A constatação é de que, mesmo numa época de dúvidas e de deslegitimação das instâncias oficiais, o cinema brasileiro vive um momento de absoluta efervescência criativa e de recepção. “O que emerge na atual produção no país é o desejo de interpretar nossa experiência hoje, de projetar caminhos possíveis, de provocar imagens que nos remetam a uma perspectiva sobre o passado tendo em vista não só um olhar original sobre fraturas sociais e políticas, mas também uma superação destas num desejo de futuro”, destaca Francis Vogner, coordenador curatorial.

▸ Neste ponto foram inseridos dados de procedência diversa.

(* ===== verification/Stubs.v ===== *)
(** The stubs of the system calls (usys.S, syscall.h) and the first user program
    (initcode.S), as user code on the way through the kernel of Trapasm.v. *)

From S2P Require Import Prelude Segs Types Strings Apic Sysproc Boot X86 Asm Trapasm.
Import Descriptors Tables X86.

(** The numbers of syscall.h. *)
Definition sysnos : list (string * Z) :=
  [("fork", 1); ("exit", 2); ("wait", 3); ("pipe", 4); ("read", 5); ("kill", 6); ("exec", 7); ("fstat", 8); ("chdir", 9);
   ("dup", 10); ("getpid", 11); ("sbrk", 12); ("sleep", 13); ("uptime", 14); ("open", 15); ("write", 16); ("mknod", 17);
   ("unlink", 18); ("link", 19); ("mkdir", 20); ("close", 21); ("cps", 22); ("nps", 23); ("chpr", 24); ("date", 25);
   ("getuid", 26); ("getgid", 27); ("getppid", 28); ("setuid", 29); ("setgid", 30); ("suid", 31); ("sgid", 32);
   ("chmod", 33); ("chown", 34); ("chgrp", 35)]%string.

Fixpoint sysno_in (l : list (string * Z)) (name : string) : Z :=
  match l with [] => 0 | (x, n) :: l' => if String.eqb x name then n else sysno_in l' name end.
Definition SYS (name : string) : Z := sysno_in sysnos name.

Section Text.
Context (sym : string → Z).

(** The macro of usys.S, and the file. *)
Definition SYSCALL (name : string) : list line := [
  Label (sym name);
  I (movl (Imm (SYS name)) (R EAX));
  I (int T_SYSCALL);
  I ret ].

Parte da programação foi pautada pela temática, com o objetivo de apresentar empiricamente através dos filmes as ideias que permearam suas escolhas. Além de vários títulos dentro das diversas mostras, um recorte específico leva o nome da temática e reúne três longas: “Sofá” (RJ), de Bruno Safadi; “Cavalo” (AL), de Rafhael Barbosa e Werner Salles, e “Um Dia com Jerusa” (PE), de Viviane Ferreira, além quatro curtas: “A Felicidade Delas” (SP), de Carol Rodrigues; “Pattaki” (SE), de Everlane Moraes; “O Verbo se Fez Carne” (PE), de Ziel Karapotó; e “Inabitáveis” (ES), de Anderson Bardot. Duas mesas do Seminário do Cinema Brasileiro irão discutir o assunto: uma no dia 25, às 10h15, com a presença de toda a equipe curatorial da Mostra (Francis Vogner, Lila Foster, Pedro Maciel Guimarães, Camila Vieira e Tatiana Carvalho Costa); e outra no dia 26, às 15h30, com os pesquisadores Ivana Bentes, Bernardo Oliveira e Helena Vieira.

SOBRE A PRODUTORA 

O Núcleo Zero é uma produtora audiovisual alagoano que atua desde 2003. Entre seus principais trabalhos estão os telefilmes “Imagem Peninsular de Lêdo Ivo”(2003) e “História Brasileira da Infâmia – Parte 1”, documentários contemplados no programa DocTV, e os curtas KM 58 (2011), “Interiores ou 400 Anos de Solidão” (2012),  “Exu Além do Bem e do Mal” (2012), O que Lembro, Tenho” (2012) e “Dialetos” (2014). Juntos os filmes participaram de mais 50 festivais no Brasil e no mundo, a exemplo do Cine Ceará, Curta Brasília, Festival Internacional de Curta-metragem de São Paulo – Kinoforum, Curta-Cinema (RJ), Cine PE, Brazil CINE – Festival de Cinema Brasileiro da Escandinávia, Festival internacional Cinematográfico de Toluca – México, Lakino: Latin American Film Festival Berlin e El Festival de Cine Polo Sur Latinoamericano.

“Cavalo” é o primeiro longa-metragem da produtora, que atualmente desenvolve os longas “Miami” e “Utopia” (em co-produção com a La Ursa Cinematográfica).

SOBRE A DISTRIBUIDORA 

A La Ursa cinematográfica é a primeira produtora alagoana a também atuar no mercado de distribuição. Além de “Cavalo”, a empresa tem em sua carteira de projetos os longas “Olhe para Mim”, “Miami” e “Utopia”, projetos contemplados em editais Ancine/FSAL que se encontram em diferentes fases de produção. A La Ursa também produziu os curtas “A Barca” (selecionado para a Mostra Foco na 23ª Mostra de Cinema de Tiradentes), “O Cortejo” e “Avalanche” (em regime de co-produção).